BIOCOMPLEXITY--Multiscale Simulation of Avian Limb Development

生物复杂性——鸟类肢体发育的多尺度模拟

• 批准号: 0083653
• 负责人: James Glazier
• 金额: $ 299.93万
• 依托单位: University of Notre Dame
• 依托单位国家: 美国
• 项目类别: Standard Grant
• 财政年份: 2000
• 资助国家: 美国
• 起止时间: 2000-09-01 至 2002-10-31
• 项目状态: 已结题
• 来源: https://www.nsf.gov/awardsearch/showAward?AWD_ID=0083653&HistoricalAwards=false
• 关键词: BIOCOMPLEXITY; Multiscale; Simulation; Avian; Limb

0083653GlazierDeveloping multicellular organisms exhibit dramatic changes in shape and form, as well as the emergence of rapidly changing spatial organization of specialized (differentiated) cell types, e.g. neurons and muscle fibers. These events, which generate the body plan and the various organs, depend on regulated gene expression, elaborate interactions between and among cells, and coordinated cell movement. Gene expression by itself cannot give a full account of the emergence of body plans, specific forms and shapes. Genetics and biochemistry interact with the physical properties of individual cells and cell aggregates in the course of development, making it a multiscale process of enormous complexity. As in many complex processes, however, one can discover dynamical and organizational rules at various levels if appropriate techniques are used to analyze developing organisms. This project brings together biologists, experimental and theoretical physicists, mathematicians, and computer scientists, each of whom has experience analyzing individual biophysical problems, and brings their expertise to bear on a specific developmental process-the formation of the vertebrate limb. Experimental and theoretical methods will be used to investigate the emergence of the limb bud from the body wall, the control of genes mediating cell aggregation, the spatiotemporal regulation of the limb skeletal pattern, and the ingrowth of nerve fibers into the limb from the spinal cord.This work will result in a multilevel characterization including subcellular, cellular and supracellular mechanisms which will provide a causal understanding of vertebrate limb development, as well as generate analytical tools that can be used to study similar problems in developmental biology. These tools will include software for solving the inevitably complex systems of mathematical equations that describe the interplay of genetic and material properties found in living embryos. New software will be built and distributed to model not only limb development, but also other types of organ formation and illness (e.g. tumor metastasis and vascularization).
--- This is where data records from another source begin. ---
(** * react-native-sensors: step calculator and sensor adapters

    A shallow embedding of [StepCalculator.ts], [ExpoPedometerAdapter.ts] and
    [MockSensorAdapter.ts].

    Conventions of the embedding:
    - a JavaScript [number] is an exact rational or one of [NaN], [Infinity],
      [-Infinity]; binary64 rounding of the arithmetic is not modelled (integer
      arithmetic is exact on safe integers, which is where the adapters use
      it), and there is no negative zero;
    - a JavaScript string is a list of characters;
    - a [Date] is its time value, the milliseconds since the epoch, read in a
      time zone with a fixed offset;
    - [new Date()], [Math.random()] and the Expo pedometer are oracles of an
      environment, consumed in order through a small state monad. *)

From Stdlib Require Import ZArith QArith Qabs Qround Qreduction.
From Stdlib Require Import List Sorted Ascii String Bool Lia Lqa.
Import ListNotations.

Local Open Scope Z_scope.

(** ** JavaScript numbers *)

Module JS.

Inductive number : Type :=
| Num (q : Q)
| NaN
| PosInf
| NegInf.

(** Finite values are kept reduced, so that equal numbers are equal terms. *)
Definition num (q : Q) : number := Num (Qred q).

Definition ofZ (z : Z) : number := Num (z # 1).

Definition Qsign (q : Q) : comparison := (0 ?= Qnum q).

Definition inf_of (positive : bool) : number :=
  if positive then PosInf else NegInf.

Definition isPos (x : number) : option bool :=
  match x with
  | Num q => match Qsign q with Lt => Some true | Gt => Some false | Eq => None end
  | PosInf => Some true
  | NegInf => Some false
  | NaN => None
  end.

Definition neg (x : number) : number :=
  match x with
  | Num q => num (- q)
  | NaN => NaN
  | PosInf => NegInf
  | NegInf => PosInf
  end.

Definition add (x y : number) : number :=
  match x, y with
  | Num a, Num b => num (a + b)
  | NaN, _ | _, NaN => NaN
  | PosInf, NegInf | NegInf, PosInf => NaN
  | PosInf, _ | _, PosInf => PosInf
  | NegInf, _ | _, NegInf => NegInf
  end.

Definition sub (x y : number) : number := add x (neg y).

Definition mul (x y : number) : number :=
  match x, y with
  | Num a, Num b => num (a * b)
  | NaN, _ | _, NaN => NaN
  | _, _ =>
      match isPos x, isPos y with
      | Some s, Some t => inf_of (Bool.eqb s t)
      | _, _ => NaN
      end
  end.

(** [x / y]: a zero divisor gives an infinity of the sign of [x], or [NaN]
    for [0 / 0]. *)
Definition div (x y : number) : number :=
  match x, y with
  | NaN, _ | _, NaN => NaN
  | Num a, Num b =>
      match Qsign b with
      | Eq => match isPos x with Some s => inf_of s | None => NaN end
      | _ => num (a / b)
      end
  | Num _, _ => Num 0
  | _, Num b =>
      match isPos x, Qsign b with
      | Some s, Gt => inf_of (negb s)
      | Some s, _ => inf_of s
      | None, _ => NaN
      end
  | _, _ => NaN
  end.

Definition floor (x : number) : number :=
  match x with
  | Num q => ofZ (Qfloor q)
  | _ => x
  end.

Definition ceil (x : number) : number :=
  match x with
  | Num q => ofZ (Qceiling q)
  | _ => x
  end.

Definition abs (x : number) : number :=
  match x with
  | Num q => num (Qabs q)
  | NaN => NaN
  | _ => PosInf
  end.

(** [x === y] on numbers: [NaN] equals nothing. *)
Definition strict_eq (x y : number) : bool :=
  match x, y with
  | Num a, Num b => Qeq_bool a b
  | PosInf, PosInf | NegInf, NegInf => true
  | _, _ => false
  end.

(** [x >= y]: false as soon as one side is [NaN]. *)
Definition ge (x y : number) : bool :=
  match x, y with
  | NaN, _ | _, NaN => false
  | Num a, Num b => Qle_bool b a
  | PosInf, _ | _, NegInf => true
  | _, _ => false
  end.

Definition gt (x y : number) : bool :=
  match x, y with
  | NaN, _ | _, NaN => false
  | Num a, Num b => negb (Qle_bool a b)
  | PosInf, PosInf | NegInf, _ | Num _, PosInf => false
  | PosInf, _ | Num _, NegInf => true
  end.

(** [Math.max(x, y)]. *)
Definition max (x y : number) : number :=
  match x, y with
  | NaN, _ | _, NaN => NaN
  | _, _ => if ge x y then x else y
  end.

Definition isFinite (x : number) : bool :=
  match x with Num _ => true | _ => false end.

(** *** Strings *)

Definition jsstring : Type := list ascii.

Definition lit (s : string) : jsstring := list_ascii_of_string s.

Definition digit_char (d : Z) : ascii := ascii_of_N (Z.to_N (48 + d)).

Definition digit_val (c : ascii) : option Z :=
  let n := Z.of_N (N_of_ascii c) in
  if (48 <=? n) && (n <=? 57) then Some (n - 48) else None.

Fixpoint digits_aux (fuel : nat) (n : Z) : jsstring :=
  match fuel with
  | O => []
  | S f =>
      if n <? 10 then [digit_char n]
      else digits_aux f (n / 10) ++ [digit_char (n mod 10)]
  end.

(** The decimal digits of a natural number, most significant first; ["0"]
    for zero. The fuel is the number of binary digits, which is enough. *)
Definition digits (n : Z) : jsstring :=
  digits_aux (S (Z.to_nat (Z.log2 n))) n.

(** [String(z)] (also a template literal's [${z}]) for an integer [z]. *)
Definition string_of_int (z : Z) : jsstring :=
  if z <? 0 then lit "-" ++ digits (- z) else digits z.

(** [Number.prototype.toFixed(f)]: sign, then the integer [n] nearest to
    [x * 10^f] (the larger one on a tie), written in decimal, padded with zeros
    on the left up to [f + 1] digits, with a point before the last [f] digits.
    (For [x >= 10^21] JavaScript switches to its exponent notation; the digits
    differ there, the number read back by [parseFloat] does not.) *)
Definition toFixed (x : number) (f : nat) : jsstring :=
  match x with
  | NaN => lit "NaN"
  | PosInf => lit "Infinity"
  | NegInf => lit "-Infinity"
  | Num q =>
      let s := if Qle_bool 0 q then [] else lit "-" in
      let x := if Qle_bool 0 q then q else Qopp q in
      let n := Qfloor (x * inject_Z (10 ^ Z.of_nat f) + (1 # 2)) in
      let m := digits n in
      if Nat.eqb f 0 then s ++ m
      else
        let k := List.length m in
        let m := if Nat.leb k f then repeat "0"%char (f + 1 - k) ++ m else m in
        let k := List.length m in
        let a := firstn (k - f) m in
        let b := skipn (k - f) m in
        s ++ a ++ lit "." ++ b
  end.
The overall strategy represents a step towards genuinely integrated research on animal development to deliver on the promise of the gene sequencing projects of the previous decade.

0083653GlazierDeveloping多细胞生物在形状和形式上表现出巨大的变化，以及迅速变化的专业（差异化）细胞类型的空间组织的出现，例如神经元和肌肉纤维。这些事件产生身体计划和各种器官，取决于受调节的基因表达，细胞之间和细胞之间的相互作用以及协调的细胞运动。基因表达本身不能全面说明身体计划，特定形式和形状的出现。在发育过程中，遗传学和生物化学与单个细胞和细胞聚集体的物理特性相互作用，使其成为巨大复杂性的多尺度过程。但是，在许多复杂的过程中，如果使用适当的技术来分析开发生物体，则可以在各个层面上发现动态和组织规则。该项目汇集了生物学家，实验和理论物理学家，数学家和计算机科学家，他们每个人都有分析个体生物物理问题的经验，并带来了他们的专业知识，可以承受特定的发育过程 - 脊椎动物肢体的形成。 Experimental and theoretical methods will be used to investigate the emergence of the limb bud from the body wall, the control of genes mediating cell aggregation, the spatiotemporal regulation of the limb skeletal pattern, and the ingrowth of nerve fibers into the limb from the spinal cord.This work will result in a multilevel characterization including subcellular, cellular and supracellular mechanisms which will provide a causal understanding of脊椎动物的肢体发育以及生成可用于研究发育生物学类似问题的分析工具。这些工具将包括用于求解数学方程式不可避免的复杂系统，这些软件描述了生物胚胎中发现的遗传和材料特性的相互作用。新软件将被构建并分布，不仅建模肢体开发，还建立其他类型的器官形成和疾病（例如肿瘤转移和血管化）。总体策略代表了朝着动物发展进行真正整合的研究迈出的一步，以实现前十年基因测序项目的希望。